* _Material for this task_:
══════════════════════════════
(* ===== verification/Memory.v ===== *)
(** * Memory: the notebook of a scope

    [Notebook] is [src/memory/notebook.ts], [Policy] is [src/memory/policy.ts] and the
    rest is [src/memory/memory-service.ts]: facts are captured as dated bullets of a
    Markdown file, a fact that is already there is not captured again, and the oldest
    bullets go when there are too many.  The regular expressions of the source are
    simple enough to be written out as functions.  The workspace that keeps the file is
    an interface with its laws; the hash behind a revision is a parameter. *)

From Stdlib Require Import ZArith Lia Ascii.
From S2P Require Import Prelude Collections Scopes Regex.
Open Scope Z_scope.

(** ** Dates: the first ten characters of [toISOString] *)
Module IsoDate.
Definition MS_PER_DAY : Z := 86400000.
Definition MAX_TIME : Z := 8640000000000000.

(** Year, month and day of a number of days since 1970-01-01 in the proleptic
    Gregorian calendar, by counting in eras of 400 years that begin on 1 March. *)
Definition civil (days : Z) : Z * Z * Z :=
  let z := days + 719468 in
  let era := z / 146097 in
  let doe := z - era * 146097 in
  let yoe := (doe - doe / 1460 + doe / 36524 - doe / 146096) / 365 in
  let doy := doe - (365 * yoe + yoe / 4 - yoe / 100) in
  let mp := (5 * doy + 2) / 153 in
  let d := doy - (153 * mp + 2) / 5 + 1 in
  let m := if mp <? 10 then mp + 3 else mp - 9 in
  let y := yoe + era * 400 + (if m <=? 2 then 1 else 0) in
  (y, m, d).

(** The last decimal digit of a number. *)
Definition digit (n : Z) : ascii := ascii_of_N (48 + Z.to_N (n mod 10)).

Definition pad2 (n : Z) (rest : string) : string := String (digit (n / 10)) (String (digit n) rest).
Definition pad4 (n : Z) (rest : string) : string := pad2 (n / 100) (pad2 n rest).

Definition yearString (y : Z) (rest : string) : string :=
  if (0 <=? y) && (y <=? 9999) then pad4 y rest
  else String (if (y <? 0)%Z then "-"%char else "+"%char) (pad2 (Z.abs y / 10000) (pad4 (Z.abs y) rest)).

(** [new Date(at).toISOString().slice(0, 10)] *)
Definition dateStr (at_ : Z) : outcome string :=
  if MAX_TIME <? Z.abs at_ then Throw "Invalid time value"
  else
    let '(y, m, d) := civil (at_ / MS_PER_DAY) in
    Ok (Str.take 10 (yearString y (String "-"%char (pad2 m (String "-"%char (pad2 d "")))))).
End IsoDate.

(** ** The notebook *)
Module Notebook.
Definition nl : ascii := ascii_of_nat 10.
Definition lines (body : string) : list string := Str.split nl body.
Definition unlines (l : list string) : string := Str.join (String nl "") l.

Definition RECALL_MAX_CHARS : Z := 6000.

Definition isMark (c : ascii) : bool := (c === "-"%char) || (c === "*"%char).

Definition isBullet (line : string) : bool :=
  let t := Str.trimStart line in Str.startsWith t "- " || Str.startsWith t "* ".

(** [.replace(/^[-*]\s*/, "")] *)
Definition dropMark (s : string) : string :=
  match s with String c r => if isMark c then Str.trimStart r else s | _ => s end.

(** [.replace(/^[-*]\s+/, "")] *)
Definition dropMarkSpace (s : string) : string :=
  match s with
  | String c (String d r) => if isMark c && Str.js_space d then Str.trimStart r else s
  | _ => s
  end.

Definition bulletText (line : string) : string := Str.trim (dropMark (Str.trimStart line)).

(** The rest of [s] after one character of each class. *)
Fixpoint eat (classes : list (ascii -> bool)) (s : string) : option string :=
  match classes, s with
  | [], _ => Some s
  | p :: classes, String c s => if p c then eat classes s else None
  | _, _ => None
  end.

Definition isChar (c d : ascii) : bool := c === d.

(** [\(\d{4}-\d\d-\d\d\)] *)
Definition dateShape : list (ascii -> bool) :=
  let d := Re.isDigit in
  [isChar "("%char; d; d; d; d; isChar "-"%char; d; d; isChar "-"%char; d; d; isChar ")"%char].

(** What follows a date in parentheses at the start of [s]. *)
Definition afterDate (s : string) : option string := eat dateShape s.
══════════════════════════════
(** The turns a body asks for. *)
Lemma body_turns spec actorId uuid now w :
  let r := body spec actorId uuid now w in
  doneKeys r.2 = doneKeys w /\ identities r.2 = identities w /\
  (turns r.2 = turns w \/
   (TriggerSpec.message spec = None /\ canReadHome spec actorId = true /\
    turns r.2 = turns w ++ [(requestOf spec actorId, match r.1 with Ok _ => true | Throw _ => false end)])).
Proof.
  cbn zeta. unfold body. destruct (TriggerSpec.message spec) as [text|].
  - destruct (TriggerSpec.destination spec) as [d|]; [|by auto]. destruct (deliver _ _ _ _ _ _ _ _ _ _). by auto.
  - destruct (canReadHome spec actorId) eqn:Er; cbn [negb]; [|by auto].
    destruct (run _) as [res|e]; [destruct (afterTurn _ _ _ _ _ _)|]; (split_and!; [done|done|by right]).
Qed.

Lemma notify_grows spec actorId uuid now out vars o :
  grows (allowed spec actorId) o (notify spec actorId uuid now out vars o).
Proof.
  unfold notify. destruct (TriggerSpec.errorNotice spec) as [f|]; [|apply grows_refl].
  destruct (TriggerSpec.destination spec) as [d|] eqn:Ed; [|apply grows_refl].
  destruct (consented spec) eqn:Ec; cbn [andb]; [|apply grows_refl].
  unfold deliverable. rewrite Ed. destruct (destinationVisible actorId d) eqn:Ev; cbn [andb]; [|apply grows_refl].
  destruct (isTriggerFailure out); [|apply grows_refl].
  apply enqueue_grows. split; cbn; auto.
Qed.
══════════════════════════════
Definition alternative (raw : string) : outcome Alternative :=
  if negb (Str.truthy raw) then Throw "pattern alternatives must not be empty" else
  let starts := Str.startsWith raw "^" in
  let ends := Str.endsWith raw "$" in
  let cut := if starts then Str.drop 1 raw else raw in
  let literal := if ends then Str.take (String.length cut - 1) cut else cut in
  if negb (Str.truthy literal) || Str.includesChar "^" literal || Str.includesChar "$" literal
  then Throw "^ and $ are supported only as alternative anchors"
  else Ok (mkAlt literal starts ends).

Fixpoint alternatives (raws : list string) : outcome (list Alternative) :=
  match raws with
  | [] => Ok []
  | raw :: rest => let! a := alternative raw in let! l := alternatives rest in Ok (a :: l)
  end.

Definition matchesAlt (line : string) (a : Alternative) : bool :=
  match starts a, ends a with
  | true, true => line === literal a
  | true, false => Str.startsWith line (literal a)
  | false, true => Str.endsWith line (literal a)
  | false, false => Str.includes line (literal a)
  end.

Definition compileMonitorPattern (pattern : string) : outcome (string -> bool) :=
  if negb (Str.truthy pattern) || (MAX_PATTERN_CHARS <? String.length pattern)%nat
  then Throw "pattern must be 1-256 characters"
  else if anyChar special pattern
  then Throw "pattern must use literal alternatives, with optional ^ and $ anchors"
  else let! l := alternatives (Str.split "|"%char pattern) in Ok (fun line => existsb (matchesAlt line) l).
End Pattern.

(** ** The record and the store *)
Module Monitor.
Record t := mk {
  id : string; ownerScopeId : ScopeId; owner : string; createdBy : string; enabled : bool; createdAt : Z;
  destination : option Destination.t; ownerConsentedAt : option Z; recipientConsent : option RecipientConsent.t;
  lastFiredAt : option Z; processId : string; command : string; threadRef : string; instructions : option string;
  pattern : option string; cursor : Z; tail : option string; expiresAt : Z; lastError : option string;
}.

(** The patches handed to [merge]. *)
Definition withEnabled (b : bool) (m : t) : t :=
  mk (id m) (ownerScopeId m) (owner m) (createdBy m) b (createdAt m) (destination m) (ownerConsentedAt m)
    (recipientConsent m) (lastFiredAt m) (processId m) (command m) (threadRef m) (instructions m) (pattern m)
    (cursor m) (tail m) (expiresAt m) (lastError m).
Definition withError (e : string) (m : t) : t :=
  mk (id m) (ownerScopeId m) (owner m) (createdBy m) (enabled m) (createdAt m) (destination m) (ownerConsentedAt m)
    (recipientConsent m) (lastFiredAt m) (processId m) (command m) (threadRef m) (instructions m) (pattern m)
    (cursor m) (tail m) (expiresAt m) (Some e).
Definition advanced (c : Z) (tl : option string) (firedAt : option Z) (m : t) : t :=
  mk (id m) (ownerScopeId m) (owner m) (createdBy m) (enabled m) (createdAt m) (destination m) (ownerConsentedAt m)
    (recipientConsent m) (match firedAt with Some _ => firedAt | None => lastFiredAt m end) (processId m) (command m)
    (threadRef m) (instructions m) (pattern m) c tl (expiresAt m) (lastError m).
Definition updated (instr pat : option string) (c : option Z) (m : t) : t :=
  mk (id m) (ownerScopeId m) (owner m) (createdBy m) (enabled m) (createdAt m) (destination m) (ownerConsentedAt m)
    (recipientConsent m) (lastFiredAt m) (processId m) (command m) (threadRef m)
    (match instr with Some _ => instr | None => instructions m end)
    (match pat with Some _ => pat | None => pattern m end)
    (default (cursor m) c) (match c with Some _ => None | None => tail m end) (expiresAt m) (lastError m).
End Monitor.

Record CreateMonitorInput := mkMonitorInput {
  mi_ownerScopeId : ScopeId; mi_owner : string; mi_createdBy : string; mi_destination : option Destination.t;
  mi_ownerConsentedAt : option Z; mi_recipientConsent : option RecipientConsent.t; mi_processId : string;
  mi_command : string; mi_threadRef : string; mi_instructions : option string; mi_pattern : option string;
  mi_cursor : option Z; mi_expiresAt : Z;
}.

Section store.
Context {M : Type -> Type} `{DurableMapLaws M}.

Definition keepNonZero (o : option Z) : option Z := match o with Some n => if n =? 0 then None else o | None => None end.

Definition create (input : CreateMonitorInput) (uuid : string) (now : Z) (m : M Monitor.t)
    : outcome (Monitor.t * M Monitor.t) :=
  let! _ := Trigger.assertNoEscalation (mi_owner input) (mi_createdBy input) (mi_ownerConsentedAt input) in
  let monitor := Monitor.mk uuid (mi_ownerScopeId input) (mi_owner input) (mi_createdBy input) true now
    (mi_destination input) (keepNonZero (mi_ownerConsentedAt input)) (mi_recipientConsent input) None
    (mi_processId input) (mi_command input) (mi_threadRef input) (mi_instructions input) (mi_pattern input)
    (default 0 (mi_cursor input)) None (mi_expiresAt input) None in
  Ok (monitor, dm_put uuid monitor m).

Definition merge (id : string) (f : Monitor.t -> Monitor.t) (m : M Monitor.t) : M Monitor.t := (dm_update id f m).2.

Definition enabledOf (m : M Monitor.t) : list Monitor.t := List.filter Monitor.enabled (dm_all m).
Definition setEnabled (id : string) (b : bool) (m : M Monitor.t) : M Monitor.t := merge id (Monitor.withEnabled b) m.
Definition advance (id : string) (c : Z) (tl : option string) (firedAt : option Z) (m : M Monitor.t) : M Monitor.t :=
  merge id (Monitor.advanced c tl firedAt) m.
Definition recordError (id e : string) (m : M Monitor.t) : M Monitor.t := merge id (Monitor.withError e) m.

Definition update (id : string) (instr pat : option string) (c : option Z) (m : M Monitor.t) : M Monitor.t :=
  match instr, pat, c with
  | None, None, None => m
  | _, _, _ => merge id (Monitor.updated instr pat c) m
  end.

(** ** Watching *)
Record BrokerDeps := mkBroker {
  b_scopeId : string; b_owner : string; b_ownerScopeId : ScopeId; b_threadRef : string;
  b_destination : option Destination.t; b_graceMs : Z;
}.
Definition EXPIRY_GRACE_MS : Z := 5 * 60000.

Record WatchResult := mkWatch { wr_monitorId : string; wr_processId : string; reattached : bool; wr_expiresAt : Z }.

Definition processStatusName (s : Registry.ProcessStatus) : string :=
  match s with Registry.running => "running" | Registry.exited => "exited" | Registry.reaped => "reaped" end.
══════════════════════════════
* _Work to be completed_:
Copy out each line of the data above, exactly, if it lies between the line holding "an interface with" and the line holding "Definition pad4 (n", inclusive; copy no other line.

* _Exercise answer_:
    an interface with its laws; the hash behind a revision is a parameter. *)

From Stdlib Require Import ZArith Lia Ascii.
From S2P Require Import Prelude Collections Scopes Regex.
Open Scope Z_scope.

(** ** Dates: the first ten characters of [toISOString] *)
Module IsoDate.
Definition MS_PER_DAY : Z := 86400000.
Definition MAX_TIME : Z := 8640000000000000.

(** Year, month and day of a number of days since 1970-01-01 in the proleptic
    Gregorian calendar, by counting in eras of 400 years that begin on 1 March. *)
Definition civil (days : Z) : Z * Z * Z :=
  let z := days + 719468 in
  let era := z / 146097 in
  let doe := z - era * 146097 in
  let yoe := (doe - doe / 1460 + doe / 36524 - doe / 146096) / 365 in
  let doy := doe - (365 * yoe + yoe / 4 - yoe / 100) in
  let mp := (5 * doy + 2) / 153 in
  let d := doy - (153 * mp + 2) / 5 + 1 in
  let m := if mp <? 10 then mp + 3 else mp - 9 in
  let y := yoe + era * 400 + (if m <=? 2 then 1 else 0) in
  (y, m, d).

(** The last decimal digit of a number. *)
Definition digit (n : Z) : ascii := ascii_of_N (48 + Z.to_N (n mod 10)).

Definition pad2 (n : Z) (rest : string) : string := String (digit (n / 10)) (String (digit n) rest).
Definition pad4 (n : Z) (rest : string) : string := pad2 (n / 100) (pad2 n rest).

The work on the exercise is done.